Jan 18, 2019 at 13:43 For the moment, you need two indexes to cover the basic rule of BOTH left and right objects of a JOIN = need an index. 1. ALTER TABLE tbl_workermap ADD INDEX idx_t_w_map_job_id (job_id) 2. ALTER TABLE tbl_workermap ADD INDEX idx_t_w_map_wrk_user_id (worker_user_id) after creation run EXPLAIN ..... to see new execution plan.

Wilson Hauck
  • 2,094
  • 1
  • 11
  • 19
  • 1
    This solved the issue. I added indexes on tbl_workermap for `job_id` and `worker_user_id` and re-ran the EXPLAIN query. It no longer retrieves 7000+ rows from tbl_workermap and the query is now near instant. Thank you! – Adrian Jan 23 '19 at 10:30
0

If you have not already, create a clustered index by setting a primary key (assuming the tables are properly normalized). (If you haven't, you will likely want to setup foreign key constraints as well.)

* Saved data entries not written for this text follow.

Lemma uses_wp {A} (cbs : list A) it now key c Q s :
  nodes s !! it = Some (key, c) → in_ring (infos s) (addr c) →
  Q tt (put_data it key (Nat.iter (length cbs) (used (infos s) now) c) s) →
  wp (for_each (λ _, Use it now) cbs) Q s.
Proof.
  revert c s. induction cbs as [|cb cbs IH]; intros c s Hn Hr HQ; cbn.
  - apply wp_ret. cbn in HQ. by rewrite put_data_id in HQ.
  - apply wp_bind. eapply Use_wp; [done|by apply in_ring_valid|].
    eapply IH; [apply put_data_lookup|by apply in_ring_next|].
    rewrite put_data_put. cbn [infos put_data]. by rewrite <- Nat.iter_succ_r.
Qed.

Lemma iter_used m now k c :
  let c' := Nat.iter k (used m now) c in
  callbacks c' = callbacks c ∧ resolved_at c' = resolved_at c ∧
  successfully_resolved_at c' = successfully_resolved_at c ∧
  use_count c' = (use_count c + Z.of_nat k)%Z ∧ addr c' = Nat.iter k (next_of m) (addr c).
Proof.
  cbn zeta. induction k as [|k IH]; [cbn; split_and_all; [..|lia|]; done|].
  rewrite !Nat.iter_succ. revert IH. generalize (Nat.iter k (used m now) c) as d.
  intros d (H1 & H2 & H3 & H4 & H5). cbn. rewrite H1, H2, H3, H4, H5. split_and_all; [done..|lia|done].
Qed.

Lemma rotate_wrap i v n : i < n ∨ i + S v < 2 * n → S i mod n = 0 → S i = n.
Proof.
  intros Hiv Hm. destruct (decide (n = 0)) as [->|Hn]; [lia|].
  apply Nat.Div0.div_exact in Hm. revert Hm. generalize (S i `div` n) as q. intros q Hq.
  assert (S i < 2 * n) by lia. assert (q = 1) as -> by nia. lia.
Qed.

(** The loop returns, however often the entry has been used: the position in
    the new ring is the number of uses modulo its length. *)
Lemma rotate_wp fuel it key c l xs i v Q s :
  nodes s !! it = Some (key, c) → use_count c = Z.of_nat v → on_ring (infos s) l xs i (addr c) →
  (i < length xs ∨ i + v < 2 * length xs) → v < fuel →
  Q tt (put_data it key (set_use_count 0 (set_addr (Some (l + (i + v) mod length xs)) c)) s) →
  wp (rotate fuel it (Z.of_nat i) (Some l)) Q s.
Proof.
  revert c i v s. induction fuel as [|fuel IH]; intros c i v s Hn Huse Hr Hiv Hf HQ; [lia|]. cbn [rotate].
  apply wp_bind. eapply wp_data; [done|]. rewrite Huse. destruct (Z.eqb_spec (Z.of_nat v) 0) as [Hv|Hv].
  - assert (v = 0) as -> by lia. apply wp_ret. destruct Hr as [_ Ha]. rewrite Nat.add_0_r, <- Ha in HQ.
    replace (set_use_count 0 (set_addr (addr c) c)) with c in HQ.
    2: { destruct c. unfold set_use_count, set_addr. cbn in *. by rewrite Huse. }
    by rewrite put_data_id in HQ.
  - destruct v as [|v]; [lia|].
    apply wp_bind. eapply wp_upd_data; [done|]. rewrite Huse.
    apply wp_bind, wp_Advance; [by eapply on_ring_valid|].
    apply wp_bind. eapply wp_upd_data; [apply put_data_lookup|]. rewrite put_data_put. cbn [infos put_data].
    pose proof (on_ring_next _ _ _ _ _ Hr) as Hr'. set (q := next_of (infos s) (addr c)) in *.
    replace (Z.of_nat i + 1)%Z with (Z.of_nat (S i)) by lia.
    apply wp_bind, wp_when; rewrite ?bool_decide_eq_true, ?bool_decide_eq_false; intros Hq.
    + eapply wp_upd_data; [apply put_data_lookup|]. rewrite put_data_put.
      destruct Hr' as [Hring Hq']. rewrite Hq' in Hq. injection Hq as Hq.
      assert (S i mod length xs = 0) as Hmod by lia. pose proof (rotate_wrap _ _ _ Hiv Hmod) as Hi.
      assert (Z.rem (Z.of_nat (S v) - 1) (Z.of_nat (S i)) = Z.of_nat (v mod S i)) as Hrem.
      { rewrite Z.rem_mod_nonneg, Nat2Z.inj_mod by lia. f_equal. lia. }
      eapply (IH _ (S i) (v mod S i)); [apply put_data_lookup|done| |right|..].
      * by split.
      * pose proof (Nat.mod_upper_bound v (S i)). lia.
      * pose proof (Nat.Div0.mod_le v (S i)). lia.
      * rewrite put_data_put. eapply (eq_rect _ (λ k, Q tt (put_data _ _ (set_use_count 0 (set_addr (Some (l + k)) c)) s))); [exact HQ|].
        rewrite Hi. rewrite Nat.Div0.add_mod_idemp_r, <- Hi. f_equal. lia.
    + eapply (IH _ (S i) v); [apply put_data_lookup|cbn; lia|done| |lia|].
      * cbn [addr] in *. pose proof (ring_pos _ _ _ i (proj1 Hr)).
        destruct (decide (S i = length xs)) as [Hi|Hi]; [|lia].
        destruct Hq. destruct Hr' as [_ ->]. rewrite Hi, Nat.Div0.mod_same. f_equal. lia.
      * rewrite put_data_put. by replace (S i + v) with (i + S v) by lia.
Qed.
(** Only one thing is to be done for an entry. *)
Lemma one_owner c a rest b it :
  Owned c → acts c ≡ₚ a :: rest → act_it a = Some it → b ∈ acts c → act_it b = Some it → b = a.
Proof.
  intros HO Ha Hit Hb Hitb. rewrite Ha in Hb. apply elem_of_cons in Hb as [?|Hb]; [done|exfalso].
  pose proof (ow_nodup _ HO) as Hnd. rewrite (owners_before _ _ _ Ha) in Hnd. cbn in Hnd. rewrite Hit in Hnd.
  apply NoDup_cons in Hnd as [Hnot _]. apply Hnot. unfold others. rewrite !elem_of_app. right; right.
  apply list_elem_of_omap. by exists b.
Qed.

(** The answer that callbacks wait for is the first for their entry. *)
Lemma awaited_first c a rest it key d t r :
  Owned c → Fresh c → acts c ≡ₚ a :: rest → a = AUpdate t it (Some (a_head r)) → r ∈ answers c → a_it r = it →
  nodes (dns c) !! it = Some (key, d) → addr d = None → first_answer (answers c) r.
Proof.
  intros HO HF Ha Heq Hr Hit Hd Hnone. destruct (list_elem_of_split _ _ Hr) as (l1 & l2 & Hl).
  exists l1, l2. split; [done|]. intros r' Hr' Hit'.
  assert (r' ∈ answers c) as Hin by (rewrite Hl; apply elem_of_app; by left).
  destruct (fr_answers _ HF r' Hin) as (_ & _ & _ & _ & Hk). rewrite Hit', Hit in Hk.
  destruct (Hk _ _ Hd) as [_ Hk']. destruct (Hk' Hnone) as [t' Ht'].
  assert (AUpdate t' it (Some (a_head r')) = a) as Hsame by (by eapply one_owner; [done|done|subst a; done|..]).
  subst a. injection Hsame as _ Hhead.
  pose proof (fr_heads _ HF) as Hnd. rewrite Hl, fmap_app, fmap_cons in Hnd.
  apply NoDup_middle in Hnd as [Hnot _]. apply Hnot. rewrite <- Hhead. by apply list_elem_of_fmap_2.
Qed.

Lemma tail_acts c t it d f d' b :
  tail_outcome opt_ t it (infos (dns c)) d f d' → b ∈ e_acts f →
  callbacks d ≠ [] ∧ b = ACallbacks it (callbacks d) (addr d).
Proof. by intros [|?] Hb; [apply elem_of_nil in Hb|apply list_elem_of_singleton in Hb]. Qed.

Lemma performed_acts c a rest gai now f s' b :
  Owned c → Fresh c → acts c ≡ₚ a :: rest → performed opt_ gai now (dns c) a f s' →
  b ∈ e_acts f → act_ok (stepped c rest f s') b.
Proof.
  intros HO HF Ha Hp. pose proof (stepped_extends c a rest gai now f s' (fr_infos _ HF) Hp) as Hx.
  assert (act_ok c a) as Hact by (apply (fr_acts _ HF); rewrite Ha; by left).
  destruct Hp as [t hp cb Hmiss|t hp cb i0 d0 Hd Hcb|t hp cb i0 d0 Hd Hcb|cb p|i0|t i0 key0 d0 Hd Hcb|t i0|
    t i0 key0 d0 f d' Hd Ht|i0 key0 d0 s' Hd Hs|i0 key0 d0 host port xs s' Hd _ _ _ _ _ _ _ _ _|
    t i0 key0 d0 p d1 f d' Hd Hu Ht|i0 cb cbs p|i0 p d0 key0 Hd]; cbn [e_acts no_effects then_ then_schedule];
    try (by intros ?%elem_of_nil); try (by intros ->%list_elem_of_singleton).
  - intros ->%list_elem_of_singleton. apply (act_ok_mono c); [done|]. cbn.
    destruct (Z.ltb_spec t (successfully_resolved_at d0 + dns_cache_ttl opt_)) as [Hlt|]; [|by left].
    destruct (fr_nodes _ HF _ _ _ Hd) as [(_ & _ & [?|(r & Hr & Hit & Hkey & Htime & Ho)]) _]; [by left|right].
    exists r. split; [|done]. split; [done|]. exists t. rewrite Hkey. split; [done|]. left. lia.
  - intros Hb. destruct (tail_acts _ _ _ _ _ _ _ Ht Hb) as [Hne ->]. left.
    by apply (fr_nodes _ HF _ _ _ Hd).
  - intros ->%list_elem_of_singleton. by left.
  - intros ->%list_elem_of_singleton. right. eexists. split; [apply elem_of_app; right; by left|]. done.
  - intros Hb. destruct (tail_acts _ _ _ _ _ _ _ Ht Hb) as [Hne ->]. pose proof (updated_cbs _ _ _ _ _ Hu) as Hcbs.
    destruct (fr_nodes _ HF _ _ _ Hd) as [Hbase Hnone]. rewrite Hcbs in *. specialize (Hnone Hne).
    destruct (updated_base c i0 key0 d0 t p d1) as (_ & _ & Hsome); try done.
    { intros r Hr Hit. by eapply answers_key. }
    { intros r Hr. by apply answers_ring. }
    apply (act_ok_mono c); [done|]. cbn. destruct p as [l|]; [right|left].
    + destruct Hsome as (r & Hr & Hit & [= ->] & Ho); [done|]. exists r. split; [done|].
      intros cb Hcb. split; [done|]. destruct Hbase as (_ & Hacc & _). destruct (Hacc cb Hcb) as [t' Ht'].
      exists t'. split; [by rewrite (answers_key c i0 key0 d0 r)|]. right. by eapply awaited_first.
    + inversion Hu. subst. done.
  - intros ->%list_elem_of_singleton. apply (act_ok_mono c); [done|]. cbn.
    destruct Hact as [->|(r & Ho & Hg)]; [by left|right]. exists r. split; [by apply (of_answer_next _ _ _ 1)|].
    intros cb' Hcb. apply Hg. by right.
Qed.
Lemma frames_Resolve opt now hp cb : frames alive_acts (Resolve opt now hp cb).
Proof.
  eapply (frames_bind (λ _, True)); [by apply frames_gets|]. intros [it|] _.
  - eapply frames_bind; [apply frames_data|]. intros d Hd. destruct (negb _).
    + eapply frames_bind; [by apply frames_upd_data|]. auto with frames.
    + eapply frames_bind; [apply frames_Use|]. intros [] _. apply frames_ret, alive_then. cbn. by destruct (_ <? _)%Z.
  - eapply frames_bind; [by apply frames_insert_node|]. auto with frames.
Qed.

Lemma frames_Process_next opt it : frames alive_acts (Process_next opt it).
Proof. eapply frames_bind; [apply frames_data|]. auto with frames. Qed.

Lemma frames_Process_callbacks opt now it : frames alive_acts (Process_callbacks opt now it).
Proof.
  eapply frames_bind; [apply frames_data|]. intros d Hd. destruct (negb _); [|apply frames_Process_next].
  eapply frames_bind; [by apply frames_upd_data|]. intros [] _.
  eapply frames_bind; [apply frames_for_each; intros; apply frames_Use|]. intros [] _. by apply frames_ret, alive_then.
Qed.

Lemma frames_Process_begin opt now it : frames alive_acts (Process_begin opt now it).
Proof.
  eapply frames_bind; [apply frames_data|]. intros d Hd. destruct (_ && _).
  - eapply frames_bind; [apply frames_erase_node|]. auto with frames.
  - destruct (_ <=? _)%Z; [by apply frames_ret, alive_then|apply frames_Process_callbacks].
Qed.

Lemma frames_rotate fuel it i head : frames (λ _, True) (rotate fuel it i head).
Proof.
  revert i. induction fuel as [|fuel IH]; intros i; cbn; [by apply frames_fail|].
  eapply frames_bind; [apply frames_data|]. intros d Hd. destruct (_ =? _)%Z; [by apply frames_ret|].
  eapply frames_bind; [by apply frames_upd_data|]. intros [] _.
  eapply frames_bind; [by apply frames_Advance|]. intros [p q] [_ Hq].
  eapply frames_bind; [by apply frames_upd_data|]. intros [] _.
  eapply frames_bind; [apply frames_when; by apply frames_upd_data|]. intros [] _. apply IH.
Qed.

If this question were involved Microsoft SQL Server, I would recommend creating a stored procedure, especially if this is a query run frequently as some sort of regular process. As noted in this answer, however, primary performance benefit for simple queries like this will be from table design and indices.

Paul
  • 3,634
  • 1
  • 18
  • 23
  • 1
    Thanks Paul. I am using primary keys, I've edited my post to show how these are set up. – Adrian Jan 18 '19 at 11:21
  • @Adrian, it looks like you have a much more interesting problem than I had thought/hoped. Regarding my stored procedure comment, I was mistaken. If you were using SQL Server, a stored procedure would probably save you some headaches, but it appears that is not the case with MySQL. – Paul Jan 18 '19 at 16:08
0

"A job can have one or more workers." What about vice versa (a worker can be on multiple jobs)? If not, then you have only 1:many, and you should not implement it with that extra table.

Assuming it really is many:many, there here are several tips on optimizing that table.

Don't use LEFT unless you are expecting the "right" table to be missing the desired row.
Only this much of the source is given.